LA NOVA - Isaac Asimov

ARTHUR Trent les oyó clara y distintamente. En su receptor sonaron bien claras e irritadas las palabras:

—¡Trent! No puedes escapar. ¡Interceptaremos tu órbita dentro de dos horas y si intentas resistirte te volaremos en mil pedazos por el espacio!

Trent sonrió y no dijo una palabra. No disponía de armas, ni tenía tampoco necesidad de luchar. En mucho menos de aquellas dos horas, su astronave habría dado el salto a través del hiperespacio y jamás le encontrarían. Y llevaría con él casi un kilogramo de krilium, lo suficiente como para construir los circuitos de un millar de cerebros de robots, por un valor de diez millones de créditos en cualquier mundo de la Galaxia... y sin que nadie le hiciese preguntas.

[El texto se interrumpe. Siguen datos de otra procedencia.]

Lemma holds_ll s l v : holds s l -> v ∈ l -> LLONG_MIN <= v <= LLONG_MAX.
Proof.
  intros H Hv. apply fits_ll. pose proof (h_fits _ _ H) as Hf. rewrite Forall_forall in Hf.
  apply (fits_mono (is_encoding s)); [apply H | apply enc_pos, H | auto].
Qed.

Lemma representable_ok o v : strobj_ok o -> objval o = Some v -> isObjectRepresentableAsLongLong o = Ok (string2ll v).
Proof.
  intros (Ht & _ & He) Hv. unfold isObjectRepresentableAsLongLong, obj_sds, objval in *. rewrite Ht, bool_decide_true by done.
  destruct (o_encoding o); [| | |done]; destruct He as (x & Hp & Hx); rewrite Hp in *; cbn in *; injection Hv as <-; try done.
  by rewrite string2ll_dec.
Qed.

Lemma members_dec_iff s l v : holds s l -> LLONG_MIN <= v <= LLONG_MAX ->
  dec v ∈ (list_to_set (dec <$> l) : gset bytes) <-> v ∈ l.
Proof.
  intros H Hv. rewrite elem_of_list_to_set, list_elem_of_fmap. split; [|eauto].
  intros (w & E & Hw). apply dec_inj in E as ->; [done | done | by eapply holds_ll].
Qed.

(** A member of an intset is a string that denotes an integer. *)
Lemma members_not_int s l k : holds s l -> string2ll k = None -> k ∉ (list_to_set (dec <$> l) : gset bytes).
Proof.
  intros H Hk. rewrite elem_of_list_to_set, list_elem_of_fmap. intros (w & -> & Hw).
  rewrite string2ll_dec in Hk by (by eapply holds_ll). done.
Qed.

Lemma members_size s l : holds s l -> size (list_to_set (dec <$> l) : gset bytes) = length l.
Proof.
  intros H. rewrite size_list_to_set; [apply length_fmap|]. apply NoDup_fmap_2_strong; [|apply sorted_nodup, H].
  intros a b Ha Hb E. apply dec_inj in E; [done | by eapply holds_ll..].
Qed.

Lemma dict_size_dom (d : dict unit) : dict_ok hash d -> dictSize d = Z.of_nat (size (dom (dict_map d))).
Proof. intros H. rewrite (dict_map_size hash d H). f_equal. symmetry. apply size_dom. Qed.

Lemma set_size_ok subject X : set_is subject X -> setTypeSize subject = Z.of_nat (size X).
Proof.
  destruct subject as [d | s]; cbn [set_is setTypeSize].
  - intros [H ->]. by apply dict_size_dom.
  - intros (l & H & ->). rewrite (members_size s l H). apply H.
Qed.

Lemma key_add_ok d k : dict_ok hash d -> dictSize d <= 2 ^ 30 ->
  exists d', dictAdd hash can_resize d k tt = Ok (d', bool_decide (k ∉ dom (dict_map d))) /\
    dict_ok hash d' /\ dom (dict_map d') = {[k]} ∪ dom (dict_map d).
Proof.
  intros H Hs. destruct (dictAdd_map hash can_resize d k tt H Hs) as (d' & -> & H' & Hm). exists d'. split_and!; [|done|].
  - do 2 f_equal. apply bool_decide_ext. by rewrite not_elem_of_dom.
  - rewrite Hm. destruct (dict_map d !! k) eqn:E; [|by rewrite dom_insert_L].
    apply elem_of_dom_2 in E. set_solver.
Qed.

Lemma convert_loop_ok s l : holds s l -> Z.of_nat (length l) < INTSET_MAX -> forall fuel i d,
  (i <= length l)%nat -> (length l - i < fuel)%nat -> dict_ok hash d -> dom (dict_map d) = list_to_set (dec <$> take i l) ->
  exists d', convert_loop hash can_resize fuel s (Z.of_nat i) d = Ok d' /\ dict_ok hash d' /\
    dom (dict_map d') = list_to_set (dec <$> l).
Proof.
  intros H Hmax. induction fuel as [|f IH]; intros i d Hi Hf Hd Hdom; [lia|]. cbn [convert_loop].
  unfold intsetGet. rewrite (h_len _ _ H). unfold INTSET_MAX in *.
  destruct (Z.ltb_spec (Z.of_nat i) (Z.of_nat (length l))).
  2: { exists d. rewrite take_ge in Hdom by lia. done. }
  destruct (lookup_lt_is_Some_2 l i) as [v Hv]; [lia|]. rewrite s32_small by lia.
  rewrite (get_ok s l H i v Hv), !bind_ok.
  assert (member_key (createStringObjectFromLongLong v) = Ok (dec v)) as ->.
  { unfold createStringObjectFromLongLong. by destruct (_ && _). }
  rewrite bind_ok. destruct (key_add_ok d (dec v) Hd) as (d' & -> & Hd' & Hdom').
  { rewrite dict_size_dom, Hdom by done. pose proof (members_size s l H) as Hsz.
    assert (size (list_to_set (dec <$> take i l) : gset bytes) <= size (list_to_set (dec <$> l) : gset bytes))%nat; [|lia].
    apply subseteq_size. intros x. rewrite !elem_of_list_to_set, !list_elem_of_fmap. intros (w & -> & Hw).
    exists w. split; [done|]. apply elem_of_take in Hw as (j & Hw & _). by eapply list_elem_of_lookup_2. }
  assert (dec v ∉ dom (dict_map d)) as Hn.
  { rewrite Hdom, elem_of_list_to_set, list_elem_of_fmap. intros (w & E & Hw).
    apply list_elem_of_lookup in Hw as (j & [Hw Hj]%lookup_take_Some).
    apply dec_inj in E as ->; try (eapply holds_ll; [exact H | by eapply list_elem_of_lookup_2]).
    assert (w < w) by (by eapply (sorted_lookup s l H j i)). lia. }
  rewrite (bool_decide_eq_true_2 _ Hn), bind_ok, u32_small by lia.
  replace (Z.of_nat i + 1) with (Z.of_nat (S i)) by lia. apply IH; [lia | lia | done|].
  rewrite Hdom', Hdom, (take_S_r l i v Hv), fmap_app, list_to_set_app_L. set_solver.
Qed.

Lemma convert_ok s l : holds s l -> Z.of_nat (length l) < INTSET_MAX ->
  exists d, setTypeConvert hash can_resize (SetIntset s) = Ok (SetHT d) /\ set_is (SetHT d) (list_to_set (dec <$> l)).
Proof.
  intros H Hmax. cbn [setTypeConvert]. unfold intsetLen. rewrite (h_len _ _ H).
  assert (dict_ok hash (dictCreate (V := unit))) as Hd by (split; cbn; [by apply reset_ok..|done|constructor]).
  unfold INTSET_MAX in Hmax.
  destruct (dictExpand_ok hash dictCreate (Z.of_nat (length l)) Hd) as (d & b & -> & Hd' & He & _); [lia|].
  destruct (convert_loop_ok s l H Hmax (S (Z.to_nat (Z.of_nat (length l)))) 0 d) as (d' & E & Hd2 & Hdom); [lia | lia | done | |].
  { unfold dict_map. by rewrite He. }
  change (Z.of_nat 0) with 0 in E. rewrite E, bind_ok. exists d'. split; [done|]. by split.
Qed.

(** ** The operations on the members *)

#[local] Abbreviation set_add := (setTypeAdd junk hash can_resize set_max_intset_entries).
#[local] Abbreviation set_remove := (setTypeRemove junk hash can_resize).

Lemma member_key_ok o k : objval o = Some k -> member_key o = Ok k.
Proof. intros H. unfold member_key. by rewrite H. Qed.

Lemma create_set_ok o k : strobj_ok o -> objval o = Some k ->
  exists s, setTypeCreate o = Ok s /\ set_is s ∅.
Proof.
  intros Ho Hk. unfold setTypeCreate. rewrite (representable_ok o k Ho Hk), bind_ok. eexists. split; [reflexivity|].
  destruct (string2ll k); cbn [set_is createIntsetObject createSetObject].
  - destruct intsetNew_simulates as (l & Hl & [= E]). exists []. split; [|done]. constructor; cbn; repeat constructor.
  - split; [split; cbn; [by apply reset_ok..|done|constructor]|]. unfold dict_map. cbn. by rewrite dom_empty_L.
Qed.

Lemma int_members_add l l' v : (forall x, x ∈ l' <-> x = v \/ x ∈ l) ->
  (list_to_set (dec <$> l') : gset bytes) = {[dec v]} ∪ list_to_set (dec <$> l).
Proof.
  intros H. apply set_eq. intros x. rewrite elem_of_union, elem_of_singleton, !elem_of_list_to_set, !list_elem_of_fmap. split.
  - intros (w & -> & [-> | Hw]%H); eauto.
  - intros [-> | (w & -> & Hw)]; eexists; (split; [reflexivity|]); apply H; auto.
Qed.

Lemma set_add_ok s X o k : set_is s X -> small X -> strobj_ok o -> objval o = Some k ->
  exists s', set_add s o = Ok (s', bool_decide (k ∉ X)) /\ set_is s' ({[k]} ∪ X).
Proof.
  unfold small, INTSET_MAX. intros HX Hs Ho Hk. destruct s as [d | s]; cbn [set_is setTypeAdd] in *.
  - destruct HX as [Hd ->]. rewrite (member_key_ok o k Hk), bind_ok.
    destruct (key_add_ok d k Hd) as (d' & -> & Hd' & Hdom); [rewrite dict_size_dom by done; lia|]. rewrite bind_ok.
    exists (SetHT d'). split; [done|]. by split.
  - destruct HX as (l & Hl & ->). rewrite (members_size s l Hl) in Hs. rewrite (representable_ok o k Ho Hk), bind_ok.
    destruct (string2ll k) as [v|] eqn:Ek.
    + apply string2ll_iff in Ek as [-> Hv].
      destruct (add_ok junk s l v Hl) as (s' & l' & -> & Hl' & _ & Hlen & Hin); [unfold INTSET_MAX; lia | by apply fits_ll|].
      rewrite bind_ok, <- (int_members_add l l' v Hin).
      rewrite (bool_decide_ext (dec v ∉ list_to_set (dec <$> l)) (v ∉ l)) by (by rewrite (members_dec_iff s l v Hl Hv)).
      case_bool_decide as Hn; [|exists (SetIntset s'); cbn; eauto].
      case_match; [|exists (SetIntset s'); cbn; eauto].
      destruct (convert_ok s' l' Hl') as (d & -> & Hd); [unfold INTSET_MAX; lia|]. rewrite bind_ok. eauto.
    + destruct (convert_ok s l Hl) as (d & -> & Hd & Hdom); [unfold INTSET_MAX; lia|].
      rewrite bind_ok, (member_key_ok o k Hk), bind_ok.
      destruct (key_add_ok d k Hd) as (d' & -> & Hd' & Hdom'). { rewrite dict_size_dom, <- Hdom, (members_size s l Hl) by done. lia. }
      rewrite <- Hdom, bool_decide_eq_true_2, bind_ok by (by eapply members_not_int).
      exists (SetHT d'). split; [done|]. split; [done|]. by rewrite Hdom', Hdom.
Qed.

Lemma resize_members d : dict_ok hash d -> dictSize d <= 2 ^ 30 ->
  set_is (SetHT (if htNeedsResize d then (dictResize can_resize d).1 else d)) (dom (dict_map d)).
Proof.
  intros Hd Hs. destruct (htNeedsResize d); [|by split].
  destruct (dictResize_ok hash can_resize d Hd Hs) as (d' & b & -> & Hd' & He). split; [done|]. unfold dict_map. cbn [fst]. by rewrite He.
Qed.

Lemma set_remove_ok s X o k : set_is s X -> small X -> strobj_ok o -> objval o = Some k ->
  exists s', set_remove s o = Ok (s', bool_decide (k ∈ X)) /\ set_is s' (X ∖ {[k]}).
Proof.
  unfold small, INTSET_MAX. intros HX Hs Ho Hk. destruct s as [d | s]; cbn [set_is setTypeRemove] in *.
  - destruct HX as [Hd ->]. rewrite (member_key_ok o k Hk), bind_ok.
    destruct (dictDelete_map hash d k Hd) as (d' & -> & Hd' & Hm). rewrite bind_ok.
    rewrite (bool_decide_ext (is_Some (dict_map d !! k)) (k ∈ dom (dict_map d))) by (by rewrite elem_of_dom).
    rewrite <- dom_delete_L, <- Hm. case_bool_decide; [|by exists (SetHT d')].
    eexists. split; [reflexivity|]. apply resize_members; [done|]. rewrite dict_size_dom, Hm, dom_delete_L by done.
    assert (size (dom (dict_map d) ∖ {[k]}) <= size (dom (dict_map d)))%nat by (apply subseteq_size; set_solver). lia.
  - destruct HX as (l & Hl & ->). rewrite (members_size s l Hl) in Hs. rewrite (representable_ok o k Ho Hk), bind_ok.
    destruct (string2ll k) as [v|] eqn:Ek.
    + apply string2ll_iff in Ek as [-> Hv].
      destruct (remove_ok junk s l v Hl) as (s' & l' & -> & Hl' & _ & _ & Hin); [unfold INTSET_MAX; lia | by apply fits_ll|].
      rewrite bind_ok, (bool_decide_ext (dec v ∈ _) (v ∈ l)) by (by apply (members_dec_iff s)).
      eexists. split; [reflexivity|]. exists l'. split; [done|]. apply set_eq. intros x.
      rewrite elem_of_difference, elem_of_singleton, !elem_of_list_to_set, !list_elem_of_fmap. split.
      * intros [(w & -> & Hw) Hne]. exists w. split; [done|]. apply Hin. split; [by intros ->; apply Hne | done].
      * intros (w & -> & [Hne Hw]%Hin). split; [eauto|]. intros E. apply dec_inj in E; [done | exact (holds_ll s l w Hl Hw) | done].
    + pose proof (members_not_int s l k Hl Ek) as Hn. rewrite (bool_decide_eq_false_2 _ Hn).
      eexists. split; [reflexivity|]. exists l. split; [done|]. set_solver.
Qed.

Lemma set_member_ok s X o k : set_is s X -> small X -> strobj_ok o -> objval o = Some k ->
  exists s', setTypeIsMember hash s o = Ok (s', bool_decide (k ∈ X)) /\ set_is s' X.
Proof.
  unfold small, INTSET_MAX. intros HX Hs Ho Hk. destruct s as [d | s]; cbn [set_is setTypeIsMember] in *.
  - destruct HX as [Hd ->]. rewrite (member_key_ok o k Hk), bind_ok.
    destruct (dictFind_map hash d k Hd) as (d' & -> & Hd' & Hm). rewrite bind_ok. exists (SetHT d'). split; [|by rewrite <- Hm].
    do 2 f_equal. apply bool_decide_ext. rewrite elem_of_dom. destruct (dict_map d !! k) as [[]|]; [|by split; [|intros []]].
    split; [eauto | done].
  - destruct HX as (l & Hl & ->). rewrite (members_size s l Hl) in Hs. rewrite (representable_ok o k Ho Hk), bind_ok.
    destruct (string2ll k) as [v|] eqn:Ek.
    + apply string2ll_iff in Ek as [-> Hv].
      rewrite (find_ok s l v Hl) by first [unfold INTSET_MAX; lia | by apply fits_ll]. rewrite bind_ok.
      exists (SetIntset s). split; [|cbn; eauto]. do 2 f_equal. apply bool_decide_ext. by rewrite (members_dec_iff s l v Hl Hv).
    + pose proof (members_not_int s l k Hl Ek) as Hn. rewrite (bool_decide_eq_false_2 _ Hn). exists (SetIntset s). cbn. eauto.
Qed.

End Members.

El viejo Brennmeyer había planeado el asunto. Lo había estado planeando durante treinta años. El trabajo de toda una vida.

—Es la salida, muchacho —le había dicho—. Por eso te necesito. Tú puedes tripular una astronave y salir al espacio. Yo no.

—Salir al espacio es un mal negocio, Mr. Brennmeyer —repuso Trent—. Nos echarán el guante en medio día.

—No, si damos el gran Salto —le había advertido el viejo cautelosamente—. No si salimos como un relámpago y terminamos a años luz de distancia.

—Se llevará medio día preparar el Salto y aunque incluso pudiéramos disponer del tiempo preciso, la policía pondría en alerta los sistemas estelares.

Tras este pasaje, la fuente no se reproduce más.